Entre as principais mudanças em pauta, o DSM-V pretende reduzir o excesso de categorias de transtornos mentais do DSM-IV através da abordagem dimensional. Por exemplo, os doze transtornos de personalidade serão agrupados em cinco: limítrofe, esquizotípico, evitador, obsessivo-compulsivo e antissocial/psicopatático. O “prejuízo cognitivo leve” representa uma forma neurocognitiva menor da demência de Alzheimer.
Algumas novas propostas diagnósticas, entretanto, devem causar rebuliço na comunidade acadêmica, como é o diagnóstico de “síndrome de risco pré-psicótico” – aplicável aos jovens ainda sem sintomas típicos de psicose – e uma redefinição dos transtornos do espectro do autismo que eliminaria a síndrome de Asperger, considerada por muitos como uma forma leve de autismo. Em resposta aos excessos diagnósticos de transtorno bipolar em crianças, o rótulo de “transtorno disfórico de desregulação de temperamento” é introduzido para descrever formas graves de explosões de raiva, alternando com estados negativos de humor. Os transtornos de jogo patológico ganhariam o status de “adicção”, com a retirada da distinção entre dependência e abuso de substâncias (álcool e drogas). A adicção à “internet” ainda está em debate e os supostos casos de “dependência ao sexo” recebem o rótulo controverso de transtorno de “hipersexualidade”.
Controvérsias e debates em torno das principais mudanças têm retardado a elaboração do seu texto definitivo. Contudo, o esboço dos novos critérios do DSM-V foi posto à prova em trabalhos de campo em 2010. A questão de fundo nos traz de volta ao objetivo fundamental de um sistema de classificação, que é auxiliar os médicos a ajudar os seus pacientes. É inegável que ainda há muito caminho pela frente, mas o campo da psiquiatria está em constante evolução e, portanto, as pesquisas e o tratamento dos transtornos mentais devem sofrer mudanças substanciais no século XXI.
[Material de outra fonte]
(** X8. With an absolute work directory the result is an absolute path
    and does not depend on the process's current directory. *)
Theorem absolute_work_dir_ignores_cwd (P1 P2 : Platform) (task_context : TaskContext)
    (task_id path : string) :
  isabs (work_dir task_context) = true ->
  @get_single_upstream_artifact_full_path P1 task_context task_id path
  = @get_single_upstream_artifact_full_path P2 task_context task_id path
  /\ isabs (@get_single_upstream_artifact_full_path P1 task_context task_id path) = true.
Proof.
  intros Hw. unfold get_single_upstream_artifact_full_path, abspath.
  rewrite (join_abs _ ["cot"; task_id; path] Hw).
  split; [reflexivity|]. apply normpath_abs. now apply join_abs.
Qed.

End MorePaths.

(** ** What resolution reads and what its maps contain *)

Section MoreResolution.
Context `{Platform}.
Import Utils Artifacts UpstreamSpec.

Variable task_context : TaskContext.

Lemma resolve_loop_checks (pairs : list (string * string)) (w0 : world) :
  forall (acc : resolution) (w : world), fs w = fs w0 ->
  snd (for_each
         (resolve_pair task_context
            (get_optional_artifacts_per_task_id (upstreamArtifacts (task task_context))))
         pairs acc w)
  = {| fs := fs w;
       trace := trace w
                ++ exists_events task_context
                     (checked_pairs (missing_required task_context w0) pairs) |}.
Proof.
  induction pairs as [|q pairs IH]; intros acc w Hfs.
  - cbn. rewrite app_nil_r. now destruct w.
  - cbn [for_each checked_pairs]. unfold bind. rewrite resolve_pair_run. cbn zeta.
    rewrite (present_same_fs task_context w w0 q Hfs), optional_test.
    unfold missing_required at 1.
    destruct (present task_context w0 q); cbn [negb andb];
      [|destruct (marked_optional _ q); cbn [negb]];
      try (rewrite IH by exact Hfs; unfold log_io; cbn [fs trace exists_events map];
           now rewrite <- app_assoc).
    reflexivity.
Qed.

Lemma checked_pairs_all {A} (stops : A -> bool) (pairs : list A) :
  (forall q, In q pairs -> stops q = false) -> checked_pairs stops pairs = pairs.
Proof.
  induction pairs as [|q pairs IH]; intros Hall; [reflexivity|].
  cbn [checked_pairs]. rewrite (Hall q) by now left.
  f_equal. apply IH. intros z Hz. apply Hall. now right.
Qed.

(** X9. Resolution only asks the disk whether files exist: it leaves the
    disk as it was, on success and on failure, and its trace grows by
    exactly one existence check per declared pair, in declaration order,
    up to and including the first pair whose file is missing and which is
    not marked optional; when there is no such pair, by one check for
    every declared pair. *)
Theorem resolution_only_reads (w : world) :
  let pairs := declared_pairs (upstreamArtifacts (task task_context)) in
  let run := get_upstream_artifacts_full_paths_per_task_id task_context w in
  fs (snd run) = fs w
  /\ trace (snd run)
     = trace w ++ exists_events task_context
                    (checked_pairs (missing_required task_context w) pairs)
  /\ ((forall q, In q pairs -> missing_required task_context w q = false) ->
      trace (snd run) = trace w ++ exists_events task_context pairs)
  /\ (forall pre q post,
         pairs = pre ++ q :: post ->
         missing_required task_context w q = true ->
         (forall z, In z pre -> missing_required task_context w z = false) ->
         trace (snd run) = trace w ++ exists_events task_context (pre ++ [q])).
Proof.
  intros pairs run. subst run. rewrite resolution_unfold. fold pairs.
  rewrite (resolve_loop_checks pairs w (∅, ∅) w eq_refl). cbn [fs trace].
  split; [reflexivity|]. split; [reflexivity|]. split.
  - intros Hall. now rewrite checked_pairs_all.
  - intros pre q post -> Hq Hpre. do 2 f_equal. clear -Hq Hpre.
    induction pre as [|z pre IH]; cbn [app checked_pairs].
    + now rewrite Hq.
    + rewrite (Hpre z) by now left. f_equal. apply IH.
      intros y Hy. apply Hpre. now right.
Qed.

Lemma grouped_in (entries : list (string * string)) (task_id v : string)
    (vs : list string) :
  grouped entries task_id = Some vs -> In v vs -> In (task_id, v) entries.
Proof.
  unfold grouped. intros Hg Hv.
  assert (Hvs : vs = map snd (List.filter (fun e => String.eqb (fst e) task_id) entries)).
  { destruct (List.filter _ entries); [discriminate | now injection Hg]. }
  subst vs. apply in_map_iff in Hv as ([k v'] & <- & Hin).
  apply filter_In in Hin as [Hin Hk]. cbn [fst] in Hk.
  apply String.eqb_eq in Hk. now subst k.
Qed.

(** X10. When resolution returns, its two maps are sound: every path
    listed under a task id in the first map is the full path of a
    declared pair of that task id and exists on disk; every path listed in
    the second map belongs to a declared pair that is missing and marked
    optional. *)
Theorem resolution_maps_are_sound (w w' : world)
    (existing failed : gmap string (list string)) :
  get_upstream_artifacts_full_paths_per_task_id task_context w
  = (Ok (existing, failed), w') ->
  let upstream := upstreamArtifacts (task task_context) in
  (forall task_id full fulls,
      existing !! task_id = Some fulls -> In full fulls ->
      is_Some (fs w !! full)
      /\ exists path, In (task_id, path) (declared_pairs upstream)
                      /\ full = get_single_upstream_artifact_full_path task_context
                                  task_id path)
  /\ (forall task_id path paths,
         failed !! task_id = Some paths -> In path paths ->
         In (task_id, path) (declared_pairs upstream)
         /\ present task_context w (task_id, path) = false
         /\ marked_optional upstream (task_id, path) = true).
Proof.
  intros Hrun upstream. rewrite resolution_unfold in Hrun. fold upstream in Hrun.
  set (pairs := declared_pairs upstream) in *.
  set (ok := fun q => present task_context w q || marked_optional upstream q).
  assert (Hall : forall q, In q pairs -> present task_context w q = false ->
                           marked_optional upstream q = true).
  { intros q Hq Hp. destruct (marked_optional upstream q) eqn:Hm; [reflexivity|].
    exfalso.
    destruct (first_failing ok pairs q Hq) as (pre & y & post & Heq & Hy & Hpre).
    { unfold ok. now rewrite Hp, Hm. }
    unfold ok in Hy. apply orb_false_iff in Hy as [Hy1 Hy2].
    rewrite Heq, (resolve_all_raise task_context upstream w pre post y _) in Hrun;
      [discriminate | | assumption | assumption].
    intros z Hz Hzp. specialize (Hpre z Hz). unfold ok in Hpre.
    now rewrite Hzp in Hpre. }
  rewrite (resolve_all_ok task_context upstream w pairs Hall (∅, ∅) w eq_refl) in Hrun.
  cbn [fst snd] in Hrun. injection Hrun as <- <- _. split.
  - intros task_id full fulls Hl Hin. rewrite record_all_grouped in Hl.
    apply (grouped_in _ _ _ _ Hl) in Hin.
    apply in_map_iff in Hin as ([t p] & Heq & Hin).
    unfold full_path_entry in Heq. cbn [fst snd] in Heq. injection Heq as -> <-.
    apply filter_In in Hin as [Hin Hp]. split.
    + unfold present in Hp. cbn [fst snd] in Hp. now apply bool_decide_eq_true in Hp.
    + now exists p.
  - intros task_id path paths Hl Hin. rewrite record_all_grouped in Hl.
    apply (grouped_in _ _ _ _ Hl) in Hin.
    apply filter_In in Hin as [Hin Hp]. apply negb_true_iff in Hp.
    split; [exact Hin|]. split; [exact Hp | now apply Hall].
Qed.

End MoreResolution.

(** ** Failures of one upload or download that are not retried *)

Section MoreTransfers.
Context `{Platform}.
Import Utils TaskHelpers Artifacts Events BatchSpec.

Variable task_context : TaskContext.

Lemma retry_loop_first_not_transient {A} (func : M A) (retry : exn -> bool)
    (n : nat) (w : world) :
  transient_failure retry (fst (func w)) = false ->
  retry_loop func retry n w = func w.
Proof. intros Hnt. rewrite retry_loop_unfold. now rewrite Hnt. Qed.

(** X11. An upload whose file cannot be opened is not retried, and by
    then the artifact has already been declared to the queue: the call
    raises [FileNotFoundError] after one [createArtifact] and no PUT. An
    upload the queue refuses with an exception that is not transient
    raises it at once, without opening the file. *)
Theorem upload_fails_fast (path target_path content_type : string)
    (content_encoding : option string) (w w1 : world) :
  let declare :=
    createArtifact (queue task_context)
      (get_task_id (claim_task task_context)) (get_run_id (claim_task task_context))
      target_path
      {| storageType := "s3";
         payload_expires := get_expiration_arrow task_context;
         contentType := content_type |}
      (log_io (EvCreateArtifact target_path) w) in
  (forall url,
      declare = (Ok url, w1) ->
      fs w1 !! path = None ->
      retry_create_artifact task_context path target_path content_type
        content_encoding w
      = (Raise (FileNotFoundError path), log_io (EvRead path) w1))
  /\ (forall e,
         declare = (Raise e, w1) ->
         is_create_retry_exception e = false ->
         retry_create_artifact task_context path target_path content_type
           content_encoding w
         = (Raise e, w1)).
Proof.
  intros declare. subst declare. split.
  - intros url Hq Hf.
    assert (Hrun : create_artifact task_context path target_path content_type
                     content_encoding "s3" None w
                   = (Raise (FileNotFoundError path), log_io (EvRead path) w1)).
    { unfold create_artifact, bind. rewrite Hq. unfold read_bytes. now rewrite Hf. }
    unfold retry_create_artifact, retry_async.
    rewrite retry_loop_first_not_transient; rewrite Hrun; reflexivity.
  - intros e Hq He.
    assert (Hrun : create_artifact task_context path target_path content_type
                     content_encoding "s3" None w = (Raise e, w1)).
    { unfold create_artifact, bind. now rewrite Hq. }
    unfold retry_create_artifact, retry_async.
    rewrite retry_loop_first_not_transient; rewrite Hrun; [reflexivity | exact He].
Qed.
Yuan-Pang Wang é doutor em psiquiatria pela Universidade de São Paulo, médico do Instituto de Psiquiatria do Hospital das Clínicas e professor de pós-graduação do Departamento de Psiquiatria da Faculdade de Medicina da Universidade de São Paulo.

Leitura complementar:

Kupfer, D.J.; First, M.B.; Regier, M.D. (eds.) A research agenda for DSM-V. Washington, D.C.: American Psychiatric Association, 2002.

McHugh, P.R. “Striving for coherence. Psychiatry’s efforts over classification”. JAMA 2005; 293: 2526-8.

Helzer, J.D.; Kraemer, H.C.; Krueger, R.F.; Wittchen, H-U; Sirovatka, P.J.; Regier, D.A. (eds.) Dimensional approaches in diagnostic classification: refining the research agenda for DSM-V. Arlington, VA: American Psychiatric Publishing, 2008.

Miller, G; Holden, C. “Psychiatry. Proposed revisions to psychiatry's canon unveiled”. Science 2010; 327(5967):770-1.